Fatality is 10%-30% in untreated cases, in Victorian Britain, poor nutrition and general poor health no doubt pushed this to the higher end of the scale. With the advent of better sanitation, cleaner drinking water and the development of anitbiotics, it is not commonly seen in Europe but it is not essentially a tropical disease - its spread is related to hygiene and sanitary conditions rather than the climate.

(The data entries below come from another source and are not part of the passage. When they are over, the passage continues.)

(** A click or a timer relates the cards before and after by every
    relation that the updates it can cause respect. *)
Lemma step_relates (P : Card -> Card -> Prop) (allowed : Update -> bool)
  (w : World) (e : Event) :
  allowed BeginCheck = true ->
  (forall a b, allowed (MarkMatched a b) = true) ->
  (forall s, allowed (SetStatus s) = true) ->
  (forall c, P c c) ->
  (forall c1 c2 c3, P c1 c2 -> P c2 c3 -> P c1 c3) ->
  (forall u gs, allowed u = true ->
                CardsRelated P gs (applyUpdate u gs)) ->
  match e with
  | Click cardId => allowed (FlipCard cardId) = true
  | Timeout => forall a b, allowed (FlipBack a b) = true
  | Restart => False
  end ->
  selectedFound (gameState w) = true ->
  exists w', step w e = Settled w' /\
             CardsRelated P (gameState w) (gameState w').
Proof.
  intros Hbegin Hmark Hset Hrefl Htrans Hupd He Hf.
  assert (Hrefl' : forall gs, CardsRelated P gs gs).
  { intros gs. now apply Forall2_same. }
  assert (Htrans' : forall g1 g2 g3, CardsRelated P g1 g2 ->
                      CardsRelated P g2 g3 -> CardsRelated P g1 g3).
  { intros g1 g2 g3. now apply Forall2_compose. }
  destruct e as [cardId| |]; [| contradiction |]; unfold step.
  - destruct (handleCardClick_cases (gameState w) cardId)
      as [-> | [-> | (-> & _ & _ & _ & card & Hc & _)]].
    + exists w. split; [reflexivity | apply Hrefl'].
    + exists w. split; [apply settle_nil | apply Hrefl'].
    + destruct (settle_total 47 w [FlipCard cardId]) as [w' Hs].
      { apply rerender_returns. now apply selectedFound_flip with card. }
      exists w'. split; [exact Hs|].
      apply (settle_relates (CardsRelated P) allowed Hbegin Hmark Hset
               Hrefl' Htrans' Hupd _ _ _ _) in Hs; [exact Hs|].
      simpl. now rewrite He.
  - destruct (timers w) as [|[a b] rest].
    + exists w. split; [reflexivity | apply Hrefl'].
    + destruct (settle_total 47
                  {| gameState := gameState w; timers := rest;
                     rand := rand w |} [FlipBack a b]) as [w' Hs].
      { apply rerender_returns. reflexivity. }
      exists w'. split; [exact Hs|].
      apply (settle_relates (CardsRelated P) allowed Hbegin Hmark Hset
               Hrefl' Htrans' Hupd _ _ _ _) in Hs; [exact Hs|].
      simpl. now rewrite He.
Qed.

In the mild disease, the bacterium is eliminated very early in the course of the disease and there are only mild symptoms. It is possible to become a healthy carrier of infection. ('Typhoid Mary') The bacterium usually passes to the bowel and penetrates the lining. If the infection is not overcome then it spreads to the bloodstream, causing fever. and can attack the bone marrow, the liver and bile ducts, from which bacteria are excreted into the upper bowel. In the second phase of the disease the bacterium penetrates this tissue and the often violent small-bowel symptoms begin. The disease lasts several weeks and if not fatal thenconvalescence takes some time. It was however fatal to Prince Albert, husband of Queen Victoria at the age of 42.

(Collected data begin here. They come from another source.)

Lemma numSensors_loop t st : wf st -> numSensors (loop t st) = numSensors st.
Proof.
  intros (HN & Hl & Ht & Hc0 & Hc). unfold loop.
  destruct (processLED_frame (processSensors t st)) as (_ & Ln & _).
  rewrite Ln. unfold SENSOR_TICKS, MAX_SENSORS in *.
  destruct (Z.eq_dec (sensorTicks st) 1) as [E1|E1].
  - destruct (Z.eq_dec (numSensors st) 0) as [E0|E0].
    + rewrite processSensors_empty by assumption. reflexivity.
    + destruct (processSensors_boundary t st) as (_ & Bn & _); auto.
      unfold INT_MIN, INT_MAX. lia.
  - rewrite processSensors_idle by (unfold SENSOR_TICKS; lia). reflexivity.
Qed.

Lemma numSensors_run ts : forall st, wf st -> numSensors (run ts st) = numSensors st.
Proof.
  induction ts as [|t ts IH]; intros st Hw; [reflexivity|].
  rewrite run_cons, IH by (apply wf_loop, Hw). apply numSensors_loop, Hw.
Qed.

(** A pass changes the slot [j] of the store only if it ends a cycle in
    which sensor [j] is read and the read succeeds. *)
Lemma loop_keeps_slot t st j :
  wf st ->
  (sensorTicks st = 1 -> currentSensor st = j ->
   f32_eqb t DEVICE_DISCONNECTED_C = true) ->
  sensor_at (sensors (loop t st)) j = sensor_at (sensors st) j.
Proof.
  intros (HN & Hl & Ht & Hc0 & Hc) Hfail. unfold loop.
  destruct (processLED_frame (processSensors t st)) as (Ls & _).
  rewrite Ls. unfold SENSOR_TICKS, MAX_SENSORS in *.
  destruct (Z.eq_dec (sensorTicks st) 1) as [E1|E1].
  - destruct (Z.eq_dec (numSensors st) 0) as [E0|E0].
    + rewrite processSensors_empty by assumption. reflexivity.
    + destruct (processSensors_boundary t st) as (_ & _ & _ & _ & Bs & _); auto.
      { unfold INT_MIN, INT_MAX. lia. }
      rewrite Bs. unfold stored.
      destruct (f32_eqb t DEVICE_DISCONNECTED_C) eqn:Ef; [reflexivity|].
      apply sensor_at_store_temperature_ne. intros Heq.
      specialize (Hfail E1 Heq). discriminate.
  - rewrite processSensors_idle by (unfold SENSOR_TICKS; lia). reflexivity.
Qed.

Lemma run_keeps_slot j ts :
  forall st, wf st ->
  (forall n t, ts !! n = Some t ->
               sensorTicks (run (take n ts) st) = 1 ->
               currentSensor (run (take n ts) st) = j ->
               f32_eqb t DEVICE_DISCONNECTED_C = true) ->
  sensor_at (sensors (run ts st)) j = sensor_at (sensors st) j.
Proof.
  induction ts as [|t ts IH]; intros st Hw Hfail; [reflexivity|].
  rewrite run_cons. rewrite IH.
  - apply loop_keeps_slot; [exact Hw|]. intros E1 Ec.
    apply (Hfail 0%nat t); [reflexivity | exact E1 | exact Ec].
  - apply wf_loop, Hw.
  - intros n t' Hn. apply (Hfail (S n) t'). exact Hn.
Qed.

End WithPlatform.

Lemma wf_initSensors devices : wf (initSensors devices boot).
Proof.
  destruct (initSensors_fresh devices) as (F1 & F2 & F3 & _ & F5 & _).
  pose proof (getDeviceCount_range devices).
  unfold wf. rewrite F1, F2, F3, F5. unfold MAX_SENSORS, SENSOR_TICKS.
  repeat split; lia.
Qed.

Lemma initial_temperature devices k :
  1 <= k <= MAX_SENSORS ->
  exists s, sensor_at (sensors (initSensors devices boot)) (k - 1) = Some s /\
            temperature s = 1111 * k.
Proof.
  intros Hk.
  destruct (initSensors_fresh devices) as (_ & _ & _ & _ & F5 & F6 & _).
  unfold MAX_SENSORS in *.
  destruct (sensors (initSensors devices boot)) as [|s1 [|s2 [|s3 [|s4 [|]]]]];
    try discriminate.
  injection F6 as E1 E2 E3 E4.
  assert (Hk' : k = 1 \/ k = 2 \/ k = 3 \/ k = 4) by lia.
  destruct Hk' as [-> | [-> | [-> | ->]]]; eexists; (split; [reflexivity | assumption]).
Qed.

Section Resolution.
Context `{Platform}.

Typhus: Rickettsia spp. This is NOT Typhoid which is a different disease, although the symptoms may be similar. An acute, infectious disease transmitted by lice and fleas. The epidemic or classic form is louse borne; the endemic or murine is flea borne. Synonyms typhus fever, malignant fever (in the 1850s), jail fever, hospital fever, ship fever, putrid fever, brain fever, bilious fever, spotted fever, Petechial fever, camp fever.  
21,000 (1) people died in Liverpool in 1847. Ten were catholic priests , a protestant minister, ten physicians, and a number of relieving officers working among the sick and dying immigrants.  The Fever sheds on Mount Pleasant opened on 15th April 1847 - about 15,000 deaths occurred by fever (and famine). The 1847 outbreak mainly affected the Vauxhall/Scotland Road area however 7,500 victims  were remembered in 1998 as follows :-

"SERVICE FOR DEAD

The 7,500 forgotten victims of the Liverpool plague will be remembered one by one this Saturday, to mark the 150th anniversary of the disaster. At St Nicholas Parish Church, Pier Head, eight people are expected to take 90 minutes to read out all the names of those who died in the "Black '47". The Lord Mayor of Liverpool is to attend the first official recognition for the dead, who came mostly from Ireland to escape the potato famine. The reading of the names, which begins at 10:30am on Saturday, will be accompanied by the tolling of the mourning bell and followed by a service at noon."

1 W. J. Lowe "The Irish in Mid-Victorian Lancashire" ISBN 0-8204-0999-5.